##### DATA

(* ===== verification/Items.v ===== *)
(** * Items and eviction (src/src/items.c)

    [item_alloc_batch] gives a Receiver a linked list of items of one class: a
    new slab while there is memory, and otherwise a batch of victims of the clock
    algorithm.  For each victim it adds a job to the delete buffer of the
    Receiver's current batch buffer, so that the GPU index forgets the item.

    The Scheduler may switch [receiver_buf_id], and the Sender may reset buffers,
    between any two reads of the volatile field: before the [n]th read the batch
    becomes [env n] of what it was. *)

From S2P Require Import Prelude GpuHash Config Bitmap Slabs Batch.

Definition set_deletes (b : mega_batch_buf_t) (l : list ielem_t) (n : Z) : mega_batch_buf_t :=
  {| search_in := search_in b;
     search_out := search_out b;
     delete_in := l;
     insert_in := insert_in b;
     search_job_list := search_job_list b;
     insert_job_list := insert_job_list b;
     num_search_job := num_search_job b;
     num_insert_job := num_insert_job b;
     num_delete_job := n;
     num_compact_search_job := num_compact_search_job b;
     insert_buf := insert_buf b |}.

(** The first and the second 32 bits of the key. *)
Definition item_sig (it : item) : Z := load_le 4 (it_data it).
Definition item_hash (it : item) : Z := load_le 4 (drop 4 (it_data it)).

Section items.
Context (malloc_ok : Z → bool) (garbage : ptr → Z) (cfg : mega_config_t).
Context (env : nat → mega_batch_t → mega_batch_t).

(** From label [again] on; [true] when the loop over the victims is left by
    [break]. *)
Fixpoint add_delete_job (fuel n : nat) (batch : mega_batch_t) (offset : Z) (it : item)
    : result (nat * mega_batch_t * bool) :=
  match fuel with
  | O => Err OutOfFuel
  | S fuel =>
      let batch := env n batch in
      let id := receiver_buf_id batch in
      bf ← arr_get (buf batch) id;
      if batch_max_delete_job cfg <=? u32 (num_delete_job bf) then Ok (S n, batch, true)
      else
        l ← arr_set (delete_in bf) (num_delete_job bf)
              (Ielem (item_sig it) (item_hash it) (it_loc it));
        _ ← assert_ (offset =? loc_offset (it_loc it));
        if batch_max_delete_job cfg <=? u32 (num_delete_job bf + 1) then
          bufs ← arr_set (buf batch) id (set_deletes bf l (num_delete_job bf));
          Ok (S n, set_buf batch bufs, true)
        else
          bufs ← arr_set (buf batch) id (set_deletes bf l (num_delete_job bf + 1));
          _ ← assert_ (num_delete_job bf + 1 <? batch_max_delete_job cfg);
          let batch := env (S n) (set_buf batch bufs) in
          if negb (id =? receiver_buf_id batch)
          then add_delete_job fuel (S (S n)) batch offset it
          else Ok (S (S n), batch, false)
  end.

##########

● ABOUT THIS TASK:
All entries must come back exactly as they were written.

● ANSWER TO THIS PROBLEM:
(* ===== verification/Items.v ===== *)
(** * Items and eviction (src/src/items.c)

    [item_alloc_batch] gives a Receiver a linked list of items of one class: a
    new slab while there is memory, and otherwise a batch of victims of the clock
    algorithm.  For each victim it adds a job to the delete buffer of the
    Receiver's current batch buffer, so that the GPU index forgets the item.

    The Scheduler may switch [receiver_buf_id], and the Sender may reset buffers,
    between any two reads of the volatile field: before the [n]th read the batch
    becomes [env n] of what it was. *)

From S2P Require Import Prelude GpuHash Config Bitmap Slabs Batch.

Definition set_deletes (b : mega_batch_buf_t) (l : list ielem_t) (n : Z) : mega_batch_buf_t :=
  {| search_in := search_in b;
     search_out := search_out b;
     delete_in := l;
     insert_in := insert_in b;
     search_job_list := search_job_list b;
     insert_job_list := insert_job_list b;
     num_search_job := num_search_job b;
     num_insert_job := num_insert_job b;
     num_delete_job := n;
     num_compact_search_job := num_compact_search_job b;
     insert_buf := insert_buf b |}.

(** The first and the second 32 bits of the key. *)
Definition item_sig (it : item) : Z := load_le 4 (it_data it).
Definition item_hash (it : item) : Z := load_le 4 (drop 4 (it_data it)).

Section items.
Context (malloc_ok : Z → bool) (garbage : ptr → Z) (cfg : mega_config_t).
Context (env : nat → mega_batch_t → mega_batch_t).

(** From label [again] on; [true] when the loop over the victims is left by
    [break]. *)
Fixpoint add_delete_job (fuel n : nat) (batch : mega_batch_t) (offset : Z) (it : item)
    : result (nat * mega_batch_t * bool) :=
  match fuel with
  | O => Err OutOfFuel
  | S fuel =>
      let batch := env n batch in
      let id := receiver_buf_id batch in
      bf ← arr_get (buf batch) id;
      if batch_max_delete_job cfg <=? u32 (num_delete_job bf) then Ok (S n, batch, true)
      else
        l ← arr_set (delete_in bf) (num_delete_job bf)
              (Ielem (item_sig it) (item_hash it) (it_loc it));
        _ ← assert_ (offset =? loc_offset (it_loc it));
        if batch_max_delete_job cfg <=? u32 (num_delete_job bf + 1) then
          bufs ← arr_set (buf batch) id (set_deletes bf l (num_delete_job bf));
          Ok (S n, set_buf batch bufs, true)
        else
          bufs ← arr_set (buf batch) id (set_deletes bf l (num_delete_job bf + 1));
          _ ← assert_ (num_delete_job bf + 1 <? batch_max_delete_job cfg);
          let batch := env (S n) (set_buf batch bufs) in
          if negb (id =? receiver_buf_id batch)
          then add_delete_job fuel (S (S n)) batch offset it
          else Ok (S (S n), batch, false)
  end.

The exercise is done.